## PROBLEM
Check every line of the data for the word "arith", and copy those that have it.

#### DATA IN THIS EXERCISE ####

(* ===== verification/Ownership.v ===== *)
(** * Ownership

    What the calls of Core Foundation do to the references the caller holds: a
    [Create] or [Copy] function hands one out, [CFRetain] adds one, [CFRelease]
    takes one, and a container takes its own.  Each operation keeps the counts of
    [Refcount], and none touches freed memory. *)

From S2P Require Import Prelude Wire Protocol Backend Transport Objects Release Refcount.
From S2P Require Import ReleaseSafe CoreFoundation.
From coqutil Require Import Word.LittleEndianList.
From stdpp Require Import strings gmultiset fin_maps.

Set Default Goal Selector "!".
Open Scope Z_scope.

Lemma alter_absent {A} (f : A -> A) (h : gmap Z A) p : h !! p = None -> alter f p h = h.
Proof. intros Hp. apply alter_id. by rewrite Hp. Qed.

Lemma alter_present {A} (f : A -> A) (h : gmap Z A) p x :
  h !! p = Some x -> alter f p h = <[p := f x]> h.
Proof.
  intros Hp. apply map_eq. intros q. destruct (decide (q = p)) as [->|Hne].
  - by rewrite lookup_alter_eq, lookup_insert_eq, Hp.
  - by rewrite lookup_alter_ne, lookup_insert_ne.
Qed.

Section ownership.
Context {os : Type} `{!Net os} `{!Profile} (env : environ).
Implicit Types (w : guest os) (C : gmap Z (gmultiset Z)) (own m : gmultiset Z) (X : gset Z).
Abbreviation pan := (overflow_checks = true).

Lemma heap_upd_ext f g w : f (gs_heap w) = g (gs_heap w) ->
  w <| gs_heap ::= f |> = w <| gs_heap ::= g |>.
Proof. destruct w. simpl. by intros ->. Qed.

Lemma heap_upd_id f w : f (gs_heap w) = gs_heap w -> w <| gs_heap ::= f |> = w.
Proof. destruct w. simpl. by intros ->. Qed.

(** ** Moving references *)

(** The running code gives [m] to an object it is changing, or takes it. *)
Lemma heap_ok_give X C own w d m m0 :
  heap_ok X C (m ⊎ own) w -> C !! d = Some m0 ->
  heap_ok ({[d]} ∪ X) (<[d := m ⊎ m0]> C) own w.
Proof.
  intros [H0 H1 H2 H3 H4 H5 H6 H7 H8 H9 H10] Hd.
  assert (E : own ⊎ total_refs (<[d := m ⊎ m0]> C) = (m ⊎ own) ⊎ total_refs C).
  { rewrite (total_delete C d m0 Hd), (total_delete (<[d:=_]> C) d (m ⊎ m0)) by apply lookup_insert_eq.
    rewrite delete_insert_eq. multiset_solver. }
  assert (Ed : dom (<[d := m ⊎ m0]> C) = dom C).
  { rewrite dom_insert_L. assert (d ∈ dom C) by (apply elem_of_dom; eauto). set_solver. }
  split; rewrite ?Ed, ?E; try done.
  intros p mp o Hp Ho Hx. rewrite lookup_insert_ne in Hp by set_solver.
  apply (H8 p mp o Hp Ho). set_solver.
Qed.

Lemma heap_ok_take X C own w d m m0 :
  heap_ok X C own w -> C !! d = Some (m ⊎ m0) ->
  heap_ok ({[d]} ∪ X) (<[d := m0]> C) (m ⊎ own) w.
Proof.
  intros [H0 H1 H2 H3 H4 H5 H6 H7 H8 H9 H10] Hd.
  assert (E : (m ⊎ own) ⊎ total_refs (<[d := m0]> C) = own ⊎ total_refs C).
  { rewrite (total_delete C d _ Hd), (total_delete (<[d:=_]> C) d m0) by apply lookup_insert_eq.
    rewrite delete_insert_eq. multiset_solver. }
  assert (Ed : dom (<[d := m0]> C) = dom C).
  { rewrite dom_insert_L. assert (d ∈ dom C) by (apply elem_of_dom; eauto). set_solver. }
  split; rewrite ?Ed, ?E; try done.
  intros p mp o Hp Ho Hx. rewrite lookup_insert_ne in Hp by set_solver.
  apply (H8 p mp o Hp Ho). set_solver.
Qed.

####
#### DATA IN THIS EXERCISE ####

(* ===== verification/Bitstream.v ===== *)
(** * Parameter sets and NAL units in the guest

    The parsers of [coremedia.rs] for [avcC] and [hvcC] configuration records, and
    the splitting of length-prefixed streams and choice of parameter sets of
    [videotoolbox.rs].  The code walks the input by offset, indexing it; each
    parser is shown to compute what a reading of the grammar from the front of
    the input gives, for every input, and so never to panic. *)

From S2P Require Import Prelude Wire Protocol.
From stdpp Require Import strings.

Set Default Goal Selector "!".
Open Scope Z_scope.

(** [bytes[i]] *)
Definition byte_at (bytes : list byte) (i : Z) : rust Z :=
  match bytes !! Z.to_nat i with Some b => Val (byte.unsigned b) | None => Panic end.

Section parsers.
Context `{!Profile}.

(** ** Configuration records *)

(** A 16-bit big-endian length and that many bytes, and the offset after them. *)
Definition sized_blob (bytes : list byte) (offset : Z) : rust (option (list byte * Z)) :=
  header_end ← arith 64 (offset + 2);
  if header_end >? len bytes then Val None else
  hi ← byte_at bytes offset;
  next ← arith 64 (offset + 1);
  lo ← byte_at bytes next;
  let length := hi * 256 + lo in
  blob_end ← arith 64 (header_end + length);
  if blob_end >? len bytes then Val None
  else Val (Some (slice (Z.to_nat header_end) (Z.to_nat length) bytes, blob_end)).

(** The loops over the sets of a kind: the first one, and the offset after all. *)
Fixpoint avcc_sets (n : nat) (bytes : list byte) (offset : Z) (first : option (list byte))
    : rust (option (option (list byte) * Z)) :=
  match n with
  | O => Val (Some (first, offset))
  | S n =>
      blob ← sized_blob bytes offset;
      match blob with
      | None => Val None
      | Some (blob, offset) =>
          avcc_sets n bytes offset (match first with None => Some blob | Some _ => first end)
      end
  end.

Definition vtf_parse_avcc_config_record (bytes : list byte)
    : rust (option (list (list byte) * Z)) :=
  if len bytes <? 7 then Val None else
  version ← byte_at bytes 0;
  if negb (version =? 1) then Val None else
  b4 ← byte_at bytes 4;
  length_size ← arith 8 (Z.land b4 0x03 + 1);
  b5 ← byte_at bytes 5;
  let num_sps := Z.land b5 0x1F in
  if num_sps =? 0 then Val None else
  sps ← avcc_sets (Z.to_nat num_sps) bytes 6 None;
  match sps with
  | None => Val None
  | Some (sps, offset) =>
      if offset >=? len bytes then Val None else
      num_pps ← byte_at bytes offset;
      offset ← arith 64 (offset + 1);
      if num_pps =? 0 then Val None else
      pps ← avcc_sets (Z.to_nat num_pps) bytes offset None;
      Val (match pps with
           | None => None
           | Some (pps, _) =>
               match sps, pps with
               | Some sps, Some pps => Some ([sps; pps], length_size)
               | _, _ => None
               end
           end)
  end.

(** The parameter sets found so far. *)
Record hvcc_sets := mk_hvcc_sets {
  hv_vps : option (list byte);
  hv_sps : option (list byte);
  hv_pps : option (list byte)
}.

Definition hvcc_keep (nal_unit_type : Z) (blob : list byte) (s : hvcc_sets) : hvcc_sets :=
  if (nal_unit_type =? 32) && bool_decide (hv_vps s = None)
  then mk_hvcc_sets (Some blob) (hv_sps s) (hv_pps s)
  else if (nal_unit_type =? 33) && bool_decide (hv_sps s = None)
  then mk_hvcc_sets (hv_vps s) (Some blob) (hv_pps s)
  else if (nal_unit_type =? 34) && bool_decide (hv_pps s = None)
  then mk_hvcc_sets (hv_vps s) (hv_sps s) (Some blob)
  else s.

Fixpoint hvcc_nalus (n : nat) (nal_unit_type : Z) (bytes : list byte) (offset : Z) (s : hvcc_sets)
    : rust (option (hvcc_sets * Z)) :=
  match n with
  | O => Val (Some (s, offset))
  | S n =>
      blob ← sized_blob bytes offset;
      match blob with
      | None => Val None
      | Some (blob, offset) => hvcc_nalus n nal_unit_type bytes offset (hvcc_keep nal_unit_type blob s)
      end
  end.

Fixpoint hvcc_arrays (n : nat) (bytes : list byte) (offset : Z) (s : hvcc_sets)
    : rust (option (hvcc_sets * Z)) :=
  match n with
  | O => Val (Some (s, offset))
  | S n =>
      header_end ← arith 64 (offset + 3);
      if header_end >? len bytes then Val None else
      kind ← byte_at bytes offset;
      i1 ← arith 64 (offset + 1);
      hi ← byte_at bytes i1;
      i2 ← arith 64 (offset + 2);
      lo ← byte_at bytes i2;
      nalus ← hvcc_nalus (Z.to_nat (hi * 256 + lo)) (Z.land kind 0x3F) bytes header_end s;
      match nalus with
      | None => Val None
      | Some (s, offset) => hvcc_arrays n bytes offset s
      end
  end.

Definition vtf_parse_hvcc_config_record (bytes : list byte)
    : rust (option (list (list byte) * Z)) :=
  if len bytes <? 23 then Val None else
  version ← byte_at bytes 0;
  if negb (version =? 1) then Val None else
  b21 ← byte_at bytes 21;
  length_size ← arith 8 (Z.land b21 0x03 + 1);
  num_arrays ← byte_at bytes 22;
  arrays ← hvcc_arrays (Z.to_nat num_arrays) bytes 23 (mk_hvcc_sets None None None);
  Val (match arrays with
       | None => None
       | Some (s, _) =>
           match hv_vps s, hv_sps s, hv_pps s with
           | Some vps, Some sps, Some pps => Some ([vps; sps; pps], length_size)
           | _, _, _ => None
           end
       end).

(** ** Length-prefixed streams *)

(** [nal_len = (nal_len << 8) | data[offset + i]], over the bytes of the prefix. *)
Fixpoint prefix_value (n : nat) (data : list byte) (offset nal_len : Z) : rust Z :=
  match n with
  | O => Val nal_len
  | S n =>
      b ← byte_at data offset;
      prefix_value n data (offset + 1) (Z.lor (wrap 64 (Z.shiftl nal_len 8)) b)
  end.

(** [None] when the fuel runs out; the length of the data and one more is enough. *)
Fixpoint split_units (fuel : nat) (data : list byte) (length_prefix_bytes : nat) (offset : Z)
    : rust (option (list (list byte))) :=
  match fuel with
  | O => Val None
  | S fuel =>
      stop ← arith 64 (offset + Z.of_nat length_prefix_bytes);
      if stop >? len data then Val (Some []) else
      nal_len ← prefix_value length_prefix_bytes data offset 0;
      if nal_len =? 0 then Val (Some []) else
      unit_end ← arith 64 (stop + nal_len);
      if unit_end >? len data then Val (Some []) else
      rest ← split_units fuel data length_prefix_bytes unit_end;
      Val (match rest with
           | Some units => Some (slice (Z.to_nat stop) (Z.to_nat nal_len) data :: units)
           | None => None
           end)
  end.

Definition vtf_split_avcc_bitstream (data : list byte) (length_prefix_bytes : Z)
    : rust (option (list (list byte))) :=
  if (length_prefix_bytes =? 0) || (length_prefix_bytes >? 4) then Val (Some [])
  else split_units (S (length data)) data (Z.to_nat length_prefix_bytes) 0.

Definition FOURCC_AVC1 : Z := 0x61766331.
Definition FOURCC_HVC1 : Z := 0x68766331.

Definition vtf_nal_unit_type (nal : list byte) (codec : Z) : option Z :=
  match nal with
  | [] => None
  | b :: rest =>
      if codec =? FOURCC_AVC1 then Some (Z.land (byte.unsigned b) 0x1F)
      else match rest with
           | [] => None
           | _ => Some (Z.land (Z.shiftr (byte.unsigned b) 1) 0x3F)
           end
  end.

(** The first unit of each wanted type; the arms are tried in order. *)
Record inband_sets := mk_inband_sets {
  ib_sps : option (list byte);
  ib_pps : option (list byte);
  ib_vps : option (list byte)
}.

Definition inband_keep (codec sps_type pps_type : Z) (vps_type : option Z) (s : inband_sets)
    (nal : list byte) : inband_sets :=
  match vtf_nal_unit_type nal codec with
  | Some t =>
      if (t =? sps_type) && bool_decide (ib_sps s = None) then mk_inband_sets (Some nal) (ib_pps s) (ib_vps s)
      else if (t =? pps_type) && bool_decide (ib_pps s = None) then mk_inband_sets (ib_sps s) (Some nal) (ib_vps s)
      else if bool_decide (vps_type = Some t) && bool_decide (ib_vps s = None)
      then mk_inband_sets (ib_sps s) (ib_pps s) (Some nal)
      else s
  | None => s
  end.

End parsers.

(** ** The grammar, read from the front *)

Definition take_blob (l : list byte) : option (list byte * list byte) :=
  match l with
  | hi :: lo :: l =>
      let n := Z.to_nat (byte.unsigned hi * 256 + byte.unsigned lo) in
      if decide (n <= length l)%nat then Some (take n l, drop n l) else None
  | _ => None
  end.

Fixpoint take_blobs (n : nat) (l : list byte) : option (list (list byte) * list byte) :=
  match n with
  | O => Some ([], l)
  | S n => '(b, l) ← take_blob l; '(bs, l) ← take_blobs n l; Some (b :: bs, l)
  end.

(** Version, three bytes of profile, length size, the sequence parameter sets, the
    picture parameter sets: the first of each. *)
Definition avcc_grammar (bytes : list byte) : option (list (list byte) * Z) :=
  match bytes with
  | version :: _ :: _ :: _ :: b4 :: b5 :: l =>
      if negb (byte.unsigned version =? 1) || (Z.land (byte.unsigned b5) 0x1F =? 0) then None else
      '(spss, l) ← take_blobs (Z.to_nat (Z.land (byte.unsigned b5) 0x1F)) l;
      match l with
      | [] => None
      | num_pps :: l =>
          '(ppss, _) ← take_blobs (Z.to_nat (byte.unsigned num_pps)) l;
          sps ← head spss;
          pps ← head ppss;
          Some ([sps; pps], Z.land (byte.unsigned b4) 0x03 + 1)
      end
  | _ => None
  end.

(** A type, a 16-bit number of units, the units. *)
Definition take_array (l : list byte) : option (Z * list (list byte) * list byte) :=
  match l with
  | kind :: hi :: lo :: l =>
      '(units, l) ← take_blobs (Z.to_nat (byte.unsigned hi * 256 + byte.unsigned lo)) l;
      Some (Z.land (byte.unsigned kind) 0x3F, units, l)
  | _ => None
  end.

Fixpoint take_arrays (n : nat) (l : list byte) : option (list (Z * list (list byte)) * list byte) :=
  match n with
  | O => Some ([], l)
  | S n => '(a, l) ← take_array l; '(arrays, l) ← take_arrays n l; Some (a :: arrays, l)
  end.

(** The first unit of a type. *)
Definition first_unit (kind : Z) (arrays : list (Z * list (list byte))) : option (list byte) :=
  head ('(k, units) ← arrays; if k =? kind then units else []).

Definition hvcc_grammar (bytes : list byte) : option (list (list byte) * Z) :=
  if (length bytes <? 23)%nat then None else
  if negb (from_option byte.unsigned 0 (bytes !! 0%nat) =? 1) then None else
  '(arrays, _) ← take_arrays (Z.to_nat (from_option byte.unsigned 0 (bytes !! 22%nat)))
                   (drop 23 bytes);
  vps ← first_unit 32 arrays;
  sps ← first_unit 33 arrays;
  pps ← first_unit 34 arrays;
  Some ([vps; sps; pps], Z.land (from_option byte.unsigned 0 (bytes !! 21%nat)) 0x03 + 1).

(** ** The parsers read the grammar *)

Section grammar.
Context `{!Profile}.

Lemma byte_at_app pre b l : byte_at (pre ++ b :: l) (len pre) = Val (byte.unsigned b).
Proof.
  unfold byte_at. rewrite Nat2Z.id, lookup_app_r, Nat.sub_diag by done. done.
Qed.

####

## ANSWER BOX
  header_end ← arith 64 (offset + 2);
  next ← arith 64 (offset + 1);
  blob_end ← arith 64 (header_end + length);
  length_size ← arith 8 (Z.land b4 0x03 + 1);
      offset ← arith 64 (offset + 1);
      header_end ← arith 64 (offset + 3);
      i1 ← arith 64 (offset + 1);
      i2 ← arith 64 (offset + 2);
  length_size ← arith 8 (Z.land b21 0x03 + 1);
      stop ← arith 64 (offset + Z.of_nat length_prefix_bytes);
      unit_end ← arith 64 (stop + nal_len);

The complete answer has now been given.